Harris kendisini kürtaj haklarının savunucusu olarak göstererek destek toplamaya çalışacaktır. Oysa 2022’de anayasal kürtaj hakkını tanıyan Roe v Wade kararının bozulması Biden ve Harris’in gözetimi ve desteği altında gerçekleşmişti.Biden-Harris yönetimi, 2020 seçim kampanyasında söz verdikleri gibi, Roe v Wade’i koruyan ülke çapında bir yasayı geçirmekte başarısız oldu.
Başkan yardımcısı olarak Harris, ABD-Meksika sınırından gelen göçmenlere saldırarak “Gelmeyin. Gelmeyin” dedi. Sınır polisini güçlendirmek gibi bir dizi göçmen karşıtı yasayı yürürlüğe koydu.
İsrail’in “kendini savunma hakkını” tereddütsüz bir şekilde savunarak İsrail’in soykırımının suç ortağı oldu. Daha önce Harris, İsrail’in kuruluşunu ABD yurttaşlık hakları hareketinde yürüyenlerle “aynı adalet taahhüdüne” benzetecek kadar ileri gitmişti.
Yine Harris ABD egemen sınıflarının Rusya ve Çin’e dönük saldırgan politikalarının, Ukrayna savaşının körüklenmesi vb. politikalarını aktif bir biçimde destekledi.
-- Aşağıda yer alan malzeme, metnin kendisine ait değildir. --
(* ===== verification/Sysproc.v ===== *)
(** sysproc.c: the system calls on processes, and [shutdown] of kshutdown.c. *)

From stdpp Require Import functions base numbers list strings gmap.
From S2P Require Import Xv6 Prelude Kstring Bytes Kalloc Vm PageTable Uvm Copyuvm Fs File Proc Kernel Syscall.

(** types.h [struct procInfo]: what [proc_ps] stores in an entry of the user's
    array: the name up to its NUL, then the numbers. *)
Definition sizeof_procInfo : Z := 28.
Fixpoint upto_nul (l : list Z) : list Z :=
  match l with
  | [] => []
  | c :: l => if c =? 0 then [0] else c :: upto_nul l
  end.

Section sysproc.
Context {S : Type} {TB : TxBlocks S} {PE : ProcEnv (fstate S)}.
(** [shutdown]: a write to the port of QEMU's exit device. *)
Context (shutdown : M (pst (fstate S)) unit).
Context (forkret_eip trapret_eip : Z).

Definition sys_fork : M (pst (fstate S)) Z := fork forkret_eip trapret_eip.

Definition sys_exit : M (pst (fstate S)) Z := exit;; ret 0.

Definition sys_wait : M (pst (fstate S)) Z := wait.

Definition sys_kill : M (pst (fstate S)) Z :=
  pid <- argint 0;;
  match pid with None => ret (-1) | Some pid => kill pid end.

Definition sys_getpid : M (pst (fstate S)) Z := p <- my_proc;; ret (pid p).

Definition sys_sbrk : M (pst (fstate S)) Z :=
  n <- argint 0;;
  match n with
  | None => ret (-1)
  | Some n =>
      p <- my_proc;;
      let addr := s32 (sz p) in
      r <- growproc n;;
      if r <? 0 then ret (-1) else ret addr
  end.

(** The loop of [sys_sleep], with [tickslock] held. *)
Definition sleep_loop (n ticks0 : Z) : M (pst (fstate S)) Z :=
  t <- gets ticks;;
  if u32 (t - ticks0) <? u32 n then
    p <- my_proc;;
    if killed p then release Ltime;; ret (-1)
    else sleep Cticks Ltime;; ret 0
  else release Ltime;; ret 0.

Definition sys_sleep : M (pst (fstate S)) Z :=
  n <- argint 0;;
  match n with
  | None => ret (-1)
  | Some n =>
      acquire Ltime;;
      ticks0 <- gets ticks;;
      sleep_loop n ticks0
  end.
(** ... and when it is woken. *)
Definition sys_sleep_resumed (n ticks0 : Z) : M (pst (fstate S)) Z :=
  sleep_resumed Ltime;; sleep_loop n ticks0.

Definition sys_uptime : M (pst (fstate S)) Z :=
  acquire Ltime;;
  xticks <- gets ticks;;
  release Ltime;;
  ret (s32 xticks).

Definition sys_yield : M (pst (fstate S)) Z := yield;; ret 0.

Definition sys_shutdown : M (pst (fstate S)) Z := shutdown;; ret 0.

(** The entries [proc_ps] writes, from [a] on. *)
Fixpoint store_infos (pg a : Z) (l : list procInfo) : M (pst (fstate S)) unit :=
  match l with
  | [] => ret tt
  | q :: l =>
      user_mem (ustore_bytes pg (u32 (a + 12)) (upto_nul (pi_name q)));;
      user_mem (ustore_bytes pg (u32 (a + 4)) (word_bytes (pi_pid q)));;
      user_mem (ustore_bytes pg a (word_bytes (pi_state q)));;
      user_mem (ustore_bytes pg (u32 (a + 8)) (word_bytes (pi_cpuPercent q)));;
      store_infos pg (u32 (a + sizeof_procInfo)) l
  end.

Definition sys_ps : M (pst (fstate S)) Z :=
  n <- argint 0;;
  match n with
  | None => ret (-1)
  | Some n =>
      a <- argptr 1 4;;
      match a with
      | None => ret (-1)
      | Some a =>
          p <- my_proc;;
          r <- proc_ps n [];;
          store_infos (pgdir p) a (snd r);;
          ret (fst r)
      end
  end.

Definition sys_nice (p : option nat) : M (pst (fstate S)) Z :=
  match p with
  | None => undef "null proc pointer"
  | Some i =>
      q <- load i;;
      proc_nice (pid q) (priority q);;
      ret 0
  end.

End sysproc.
Harris, Kaliforniya Başsavcısı olarak görev yaptığı dönemden beri kendisini “ilerici bir savcı” olarak tanıtıyor. Ancak görevdeyken ceza adaleti reformlarına karşı çıktı ve suistimal yolla elde edilen haksız mahkumiyet kararlarının onanması için canla başla ter döktü. Haksız yere hüküm giyenlere tazminat ödenmesini engelledi ve şiddet içermeyen suçluların ucuz işgücü kaynağı olarak hapiste tutulmasını savundu. Ve trans+ mahkumların cinsiyet değiştirme ameliyatını reddetti.
Biden’ın başkanlığı sıradan insanların hayatlarını iyileştirmek şöyle dursun, daha da kötüleşmesini getirdi. İçerde ve dışarda militarizmin gelişimine, saldırgan yasa ve politikaların oluşumunu önceledi.
Harris de sadece Biden politikalarının bir devamı olarak gündemde olacak. Toplumsal hareketleri sokaklardan uzaklaştırıp kendi seçim kampanyasını desteklemeye yönlendirmek için elinden geleni yapacaktır.
Bu hareketler, ister kürtaj hakları ister Filistin konusunda vb. olsun, değişimi elde etmek için tabandan örgütlenme ve eylemde olmaya devam etmeli, Haris ve Demokrat Parti’den bir beklenti içerisine girmemelidir. İşçi sınıfı ve emekçiler ancak değişik renkteki burjuva partilerden bağımsız olarak kendi öz örgütlülüklerini geliştirerek gerçek değişimi elde edebilirler.